A high frequency of FINVAPHAR responsive CD4+ T cells was identified by monitoring the up regulation of CD40L on CD4+ T cells in a sample from a HLA-DRB1*1104 patient. Four percent of the CD4+ T cells were activated in response to the FINVAPHAR peptide. A control peptide in which the anchor-residues of the FINVAPHAR peptide were modified did not induce activation of CD4+ T cells. Incubation with full length ADAMTS13 also induced activation of CD4+ T cells although to a lesser extent. No FINVAPHAR reactive CD4+ T cells were observed after stimulation in HLA-DRB1*1104 positive healthy individuals.

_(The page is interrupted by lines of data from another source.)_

(* ===== verification/BlindSig.v ===== *)
(** Chaum blind RSA signatures for admin tokens, src/crypto/blind_sig.rs.

    [BigUint] arithmetic is arithmetic on [Z]; the byte codec, [modpow] and
    [extended_gcd] of the big-integer crates are those of the [BigInts] class.
    A Rust panic ([expect], an index out of range) is [None]. *)
From S2P Require Import Prelude Interfaces Instances Amounts.

Definition ADMIN_ACTION_LABEL : string := "tor-mkt:admin:v1".
Definition BLIND_SIG_MIN_BITS : Z := 2048.
Definition BLIND_SIG_MAX_BITS : Z := 4096.

Record AdminKeypair := mk_admin_keypair { ak_private : RsaPrivateKey; ak_public : RsaPublicKey }.

Section blind_sig.

Context `{Hex} `{Hashing} `{BigInts} `{Pkcs1}.

Definition keypair_from_hex (hex_str : string) : string + AdminKeypair :=
  match hex_decode hex_str with
  | inl e => inl ("invalid hex: " +:+ e)
  | inr der =>
      match from_pkcs1_der der with
      | inl e => inl ("invalid PKCS#1 DER: " +:+ e)
      | inr private => inr (mk_admin_keypair private (rsa_public private))
      end
  end.

Definition privkey_hex (k : AdminKeypair) : string + string :=
  match private_to_pkcs1_der (ak_private k) with
  | inl e => inl ("PKCS#1 DER encoding: " +:+ e)
  | inr der => inr (hex_encode der)
  end.

Definition pubkey_hex (k : AdminKeypair) : string + string :=
  match public_to_pkcs1_der (ak_public k) with
  | inl e => inl ("public key DER encoding: " +:+ e)
  | inr der => inr (hex_encode der)
  end.

(** The bytes [compose_token_message] feeds to the hasher. *)
Definition token_preimage (domain action_id : string) (nonce : bytes) (expiry_hour : Z) : bytes :=
  as_bytes ADMIN_ACTION_LABEL ++ as_bytes ":" ++ as_bytes domain ++ as_bytes ":" ++
  as_bytes action_id ++ as_bytes ":" ++ nonce ++ as_bytes ":" ++ dec_bytes expiry_hour.

Definition compose_token_message (domain action_id : string) (nonce : bytes) (expiry_hour : Z) : bytes :=
  sha256 (token_preimage domain action_id nonce expiry_hour).

(** [rsa_new] is the key generator of the [rsa] crate. *)
Definition generate_admin_keypair (rsa_new : Z -> option RsaPrivateKey) (bits : Z)
    : option AdminKeypair :=
  match rsa_new (Z.max BLIND_SIG_MIN_BITS (Z.min BLIND_SIG_MAX_BITS bits)) with
  | Some private => Some (mk_admin_keypair private (rsa_public private))
  | None => None
  end.

(** The random factor: [fill_bytes] answered [rnd], as long as the modulus;
    the excess high bits are masked and zero is replaced by one. *)
Definition blinding_bytes (n_bits : Z) (rnd : bytes) : option bytes :=
  let n_bytes := (n_bits + 7) / 8 in
  let excess := n_bytes * 8 - n_bits in
  match rnd with
  | [] => None
  | b :: t =>
      let r_bytes := byte_of_Z (Z.land (byte_val b) (Z.shiftr 255 excess)) :: t in
      Some (if forallb (fun b => byte_val b =? 0) r_bytes
            then <[(Z.to_nat n_bytes - 1)%nat := byte_of_Z 1]> r_bytes else r_bytes)
  end.

Definition blind_message (rnd message_hash : bytes) (pub_key : RsaPublicKey)
    : option (bytes * bytes) :=
  let n := rsa_n pub_key in
  let e := rsa_e pub_key in
  let m := from_bytes_be message_hash in
  let n_bits := if n =? 0 then 0 else Z.log2 n + 1 in
  match blinding_bytes n_bits rnd with
  | None => None
  | Some r_bytes =>
      let r := from_bytes_be r_bytes in
      let r_e := modpow r e n in
      Some (to_bytes_be ((m * r_e) mod n), to_bytes_be r)
  end.

Definition sign_blinded (blinded : bytes) (priv_key : RsaPrivateKey) : bytes :=
  to_bytes_be (modpow (from_bytes_be blinded) (rsa_d priv_key) (rsa_n (rsa_public priv_key))).

Definition modinv (a m : Z) : option Z :=
  let '(gcd, x) := extended_gcd a m in
  if negb (gcd =? 1) then None
  else if x <? 0 then Some (m - Z.abs x mod m)
  else Some (x mod m).

Definition unblind_signature (blinded_sig blinding_factor : bytes) (pub_key : RsaPublicKey)
    : option bytes :=
  let n := rsa_n pub_key in
  match modinv (from_bytes_be blinding_factor) n with
  | None => None
  | Some r_inv => Some (to_bytes_be ((from_bytes_be blinded_sig * r_inv) mod n))
  end.

Definition verify_token (message_hash signature : bytes) (pub_key : RsaPublicKey) : bool :=
  let e := rsa_e pub_key in
  let n := rsa_n pub_key in
  let sig := from_bytes_be signature in
  let m := from_bytes_be message_hash in
  if n <=? sig then false else modpow sig e n =? m.

(** ** Valid keys *)

(** What the [rsa] crate's key generation documents: a modulus, positive
    exponents, and decryption inverting encryption on the residues. *)
Record rsa_key_ok (k : RsaPrivateKey) : Prop := {
  rsa_modulus : 1 < rsa_n (rsa_public k);
  rsa_e_pos : 0 <= rsa_e (rsa_public k);
  rsa_d_pos : 0 <= rsa_d k;
  rsa_inverse : forall x, 0 <= x < rsa_n (rsa_public k) ->
    (x ^ rsa_d k mod rsa_n (rsa_public k)) ^ rsa_e (rsa_public k) mod rsa_n (rsa_public k) = x }.

Definition keypair_ok (k : AdminKeypair) : Prop :=
  rsa_key_ok (ak_private k) /\ ak_public k = rsa_public (ak_private k).

Context `{!BigIntsLaws _}.

Lemma from_bytes_be_nonneg b : 0 <= from_bytes_be b.
Proof.
  induction b as [|x b IH]; [by rewrite from_bytes_be_nil|].
  rewrite from_bytes_be_cons. pose proof (byte_val_range x). nia.
Qed.

Lemma from_bytes_be_bound b : from_bytes_be b < 256 ^ Z.of_nat (length b).
Proof.
  induction b as [|x b IH]; [by rewrite from_bytes_be_nil|].
  rewrite from_bytes_be_cons. cbn [length]. rewrite Nat2Z.inj_succ, Z.pow_succ_r by lia.
  pose proof (byte_val_range x). nia.
Qed.

(** [modinv] is the inverse modulo [m], exactly when there is one. *)
Lemma modinv_spec a m :
  1 < m ->
  match modinv a m with
  | Some x => Z.gcd a m = 1 /\ 0 <= x <= m /\ (a * x) mod m = 1
  | None => Z.gcd a m <> 1
  end.
Proof.
  intros Hm. unfold modinv. destruct (extended_gcd a m) as [g x] eqn:E.
  destruct (extended_gcd_spec _ _ _ _ E) as [Hg [y Hy]].
  destruct (Z.eqb_spec g 1) as [->|Hne]; cbn [negb]; [|congruence].
  assert ((a * (x mod m)) mod m = 1) as Hax.
  { rewrite Z.mul_mod_idemp_r by lia. replace (a * x) with (1 + (- y) * m) by lia.
    rewrite Z.mod_add by lia. by apply Z.mod_small. }
  destruct (Z.ltb_spec x 0) as [Hx|Hx].
  - pose proof (Z.mod_pos_bound (Z.abs x) m ltac:(lia)). split; [done|]. split; [lia|].
    transitivity ((a * (x mod m)) mod m); [|done]. rewrite Z.mul_mod_idemp_r by lia.
    replace (m - Z.abs x mod m) with (x + (Z.abs x / m + 1) * m)
      by (pose proof (Z.div_mod (Z.abs x) m ltac:(lia)); lia).
    rewrite Z.mul_add_distr_l, Z.mul_assoc, Z.mod_add by lia. done.
  - pose proof (Z.mod_pos_bound x m ltac:(lia)). split; [done|]. split; [lia|done].
Qed.

Lemma pow_mul_mod a b e n : 0 <= e -> 1 < n ->
  ((a * b) mod n) ^ e mod n = ((a ^ e mod n) * (b ^ e mod n)) mod n.
Proof.
  intros He Hn. rewrite Z.mod_pow_l, Z.pow_mul_l.
  by rewrite Z.mul_mod_idemp_l, Z.mul_mod_idemp_r by lia.
Qed.

(** A raw RSA signature of a residue verifies. *)
Lemma verify_sign_blinded k hash :
  rsa_key_ok k -> from_bytes_be hash < rsa_n (rsa_public k) ->
  verify_token hash (sign_blinded hash k) (rsa_public k) = true.
Proof.
  intros [Hn He Hd Hinv] Hm. unfold verify_token, sign_blinded.
  pose proof (from_bytes_be_nonneg hash).
  rewrite !modpow_spec by lia.
  pose proof (Z.mod_pos_bound (from_bytes_be hash ^ rsa_d k) (rsa_n (rsa_public k)) ltac:(lia)).
  rewrite from_to_bytes_be by lia.
  destruct (Z.leb_spec (rsa_n (rsa_public k)) (from_bytes_be hash ^ rsa_d k mod rsa_n (rsa_public k)));
    [lia|].
  apply Z.eqb_eq. by apply Hinv.
Qed.

(** Blind, sign, unblind, verify: the signature the client recovers from the
    server's answer verifies on the message the server never saw, whenever the
    random factor is coprime to the modulus, which is exactly when
    [unblind_signature] does not panic. *)
Theorem blind_signature_roundtrip k rnd hash blinded factor :
  rsa_key_ok k -> from_bytes_be hash < rsa_n (rsa_public k) ->
  blind_message rnd hash (rsa_public k) = Some (blinded, factor) ->
  match unblind_signature (sign_blinded blinded k) factor (rsa_public k) with
  | Some sig => Z.gcd (from_bytes_be factor) (rsa_n (rsa_public k)) = 1 /\
                verify_token hash sig (rsa_public k) = true
  | None => Z.gcd (from_bytes_be factor) (rsa_n (rsa_public k)) <> 1
  end.
Proof.
  intros [Hn He Hd Hinv] Hm Hb. unfold blind_message in Hb.
  set (n := rsa_n (rsa_public k)) in *. set (e := rsa_e (rsa_public k)) in *.
  destruct (blinding_bytes _ rnd) as [r_bytes|]; [|done]. simplify_eq.
  set (m := from_bytes_be hash) in *. set (r := from_bytes_be r_bytes) in *.
  pose proof (from_bytes_be_nonneg hash) as Hm0. fold m in Hm0.
  pose proof (from_bytes_be_nonneg r_bytes) as Hr. fold r in Hr.
  unfold unblind_signature. rewrite from_to_bytes_be by done. fold n.
  pose proof (modinv_spec r n Hn) as Hi. destruct (modinv r n) as [ri|]; [|done].
  destruct Hi as (Hg & Hri & Hri1). split; [done|].
  unfold verify_token, sign_blinded. fold n e m.
  rewrite (modpow_spec r e n) by lia.
  set (bl := (m * (r ^ e mod n)) mod n).
  assert (0 <= bl < n) as Hbl by (apply Z.mod_pos_bound; lia).
  rewrite (from_to_bytes_be bl), modpow_spec by lia.
  set (s := bl ^ rsa_d k mod n).
  assert (0 <= s < n) as Hs by (apply Z.mod_pos_bound; lia).
  rewrite (from_to_bytes_be s) by lia.
  pose proof (Z.mod_pos_bound (s * ri) n ltac:(lia)).
  rewrite from_to_bytes_be by lia. destruct (Z.leb_spec n ((s * ri) mod n)); [lia|].
  rewrite modpow_spec, pow_mul_mod by lia. apply Z.eqb_eq.
  unfold s. rewrite (Hinv bl Hbl). unfold bl.
  rewrite <-Z.mul_mod by lia.
  replace (m * (r ^ e mod n) * ri ^ e) with (m * ri ^ e * (r ^ e mod n)) by ring.
  rewrite Z.mul_mod_idemp_r by lia.
  replace (m * ri ^ e * r ^ e) with (m * (r * ri) ^ e) by (rewrite Z.pow_mul_l; ring).
  rewrite <-Z.mul_mod_idemp_r, <-Z.mod_pow_l, Hri1, Z.pow_1_l, (Z.mod_small 1), Z.mul_1_r by lia.
  by apply Z.mod_small.
Qed.
End blind_sig.

(** ** What a token binds *)

Definition colon : byte := byte_of_Z 58.

Lemma dec_bytes_colon z : in_u64 z -> colon ∉ dec_bytes z.
Proof.
  intros Hz. destruct (dec_spec z Hz) as (Hd & _). unfold dec_bytes, all_digits in *.
  rewrite list_elem_of_In, in_map_iff. intros (d & Hc & Hin).
  rewrite forallb_forall in Hd. specialize (Hd d Hin). apply is_digit_range in Hd.
  apply byte_of_Z_inj in Hc; lia.
Qed.

Definition no_colon (s : string) : Prop := colon ∉ as_bytes s.
Definition admin_domain (d : string) : Prop := d = "dispute:resolve" \/ d = "admin:rotate_kek".

(** A token is bound to its context: the hashed bytes determine the domain, the
    action, the nonce and the hour, so that (collisions of SHA-256 apart) a token
    for one dispute, nonce and hour is a token for nothing else, and in
    particular a dispute token never rotates the key. *)
Theorem token_preimage_injective d d' id id' nonce nonce' h h' :
  admin_domain d -> admin_domain d' -> no_colon id -> no_colon id' -> in_u64 h -> in_u64 h' ->
  token_preimage d id nonce h = token_preimage d' id' nonce' h' ->
  d = d' /\ id = id' /\ nonce = nonce' /\ h = h'.
Proof.
  intros Hd Hd' Hid Hid' Hh Hh' E. unfold token_preimage in E.
  apply app_inv_head, app_inv_head in E.
  assert (d = d') as <-.
  { destruct Hd as [->| ->], Hd' as [->| ->]; [done|discriminate E..|done]. }
  apply app_inv_head, app_inv_head in E. change (as_bytes ":") with [colon] in E.
  cbn [app] in E. apply sep_inj in E as [E1 E2]; [|done..].
  apply sep_inj_last in E2 as [E2 E3]; [|by apply dec_bytes_colon..].
  apply as_bytes_inj in E1. by apply dec_bytes_inj in E3.
Qed.

Lemma token_preimage_injective_witness :
  admin_domain "dispute:resolve" /\ no_colon "00ff" /\
  (token_preimage "dispute:resolve" "00ff" [] 3 = token_preimage "dispute:resolve" "00ff" [] 3 ->
   "dispute:resolve" = "dispute:resolve" /\ "00ff" = "00ff" /\ [] = ([] : bytes) /\ 3 = 3).
Proof.
  assert (no_colon "00ff") as Hn by (unfold no_colon; vm_compute; set_solver).
  split; [by left|]. split; [exact Hn|].
  apply token_preimage_injective; [by left|by left|exact Hn|exact Hn|zlia|zlia].
Defined.

(** A textbook key, used by the witnesses. *)
Definition toy_key : RsaPrivateKey := mk_rsa_private (mk_rsa_public 33 3) 7.
Definition toy_hash : bytes := replicate 31 (byte_of_Z 0) ++ [byte_of_Z 5].

Lemma toy_key_ok : rsa_key_ok toy_key.
Proof.
  split; [done..|]. intros x Hx. change (0 <= x < 33) in Hx. change (rsa_n _) with 33.
  change (rsa_e _) with 3. change (rsa_d _) with 7.
  assert (In x (seqZ 0 33)) as Hin by (apply list_elem_of_In, elem_of_seqZ; lia).
  assert (forallb (fun x => (x ^ 7 mod 33) ^ 3 mod 33 =? x) (seqZ 0 33) = true) as Hall by reflexivity.
  rewrite forallb_forall in Hall. by apply Z.eqb_eq, Hall.
Qed.

Lemma blind_signature_roundtrip_witness :
  exists blinded factor sig,
    blind_message [byte_of_Z 7] toy_hash (rsa_public toy_key) = Some (blinded, factor) /\
    unblind_signature (sign_blinded blinded toy_key) factor (rsa_public toy_key) = Some sig /\
    blinded <> toy_hash /\ verify_token toy_hash sig (rsa_public toy_key) = true.
Proof.
  destruct (blind_message [byte_of_Z 7] toy_hash (rsa_public toy_key)) as [[bl f]|] eqn:E; [|discriminate E].
  assert (from_bytes_be toy_hash < rsa_n (rsa_public toy_key)) as Hm by reflexivity.
  pose proof (blind_signature_roundtrip toy_key [byte_of_Z 7] toy_hash bl f toy_key_ok Hm E) as Hr.
  destruct (unblind_signature (sign_blinded bl toy_key) f (rsa_public toy_key)) as [sig|] eqn:E2;
    vm_compute in E; injection E as <- <-; [|vm_compute in E2; discriminate E2].
  exists [byte_of_Z 32], [byte_of_Z 7], sig.
  split_and!; [done|exact E2|done|by destruct Hr as [_ Hr]].
Defined.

PBMC samples from HLA-DRB1*0301 positive patients were screened for CD4+ T cells reactive with the ASYILIRD peptide. ASYILIRD positive CD4+ T cells were detected in samples of 2 DRB1*0301 positive patients. In one patient 0.5% reactive CD4+ T cells were detected after stimulation with the ASYILIRD peptide. In samples derived from a second patient 1.5% of CD4+ T cells reactive against the ASYILIRD peptide were detected. Stimulation with a control peptide in which the anchor residues were modified did not result in activation of CD4+ T cells in both patients. Stimulation with SEB and CMV derived peptides resulted in activation of CD4+ T cells in the samples analyzed. No CD40L+ CD4+ T cells were observed after incubation with full length ADAMTS13, this may be due to insufficient processing of ADAMTS13 under our experimental conditions.  

Taken together our data provide the first evidence for the presence of ADAMTS13 reactive CD4+ T cells in acquired TTP. Based on our results we propose that FINVAPHAR and ASYILIRD CD4+ T cells are involved in the onset and/or relapse of acquired TTP.

Disclosures: No relevant conflicts of interest to declare.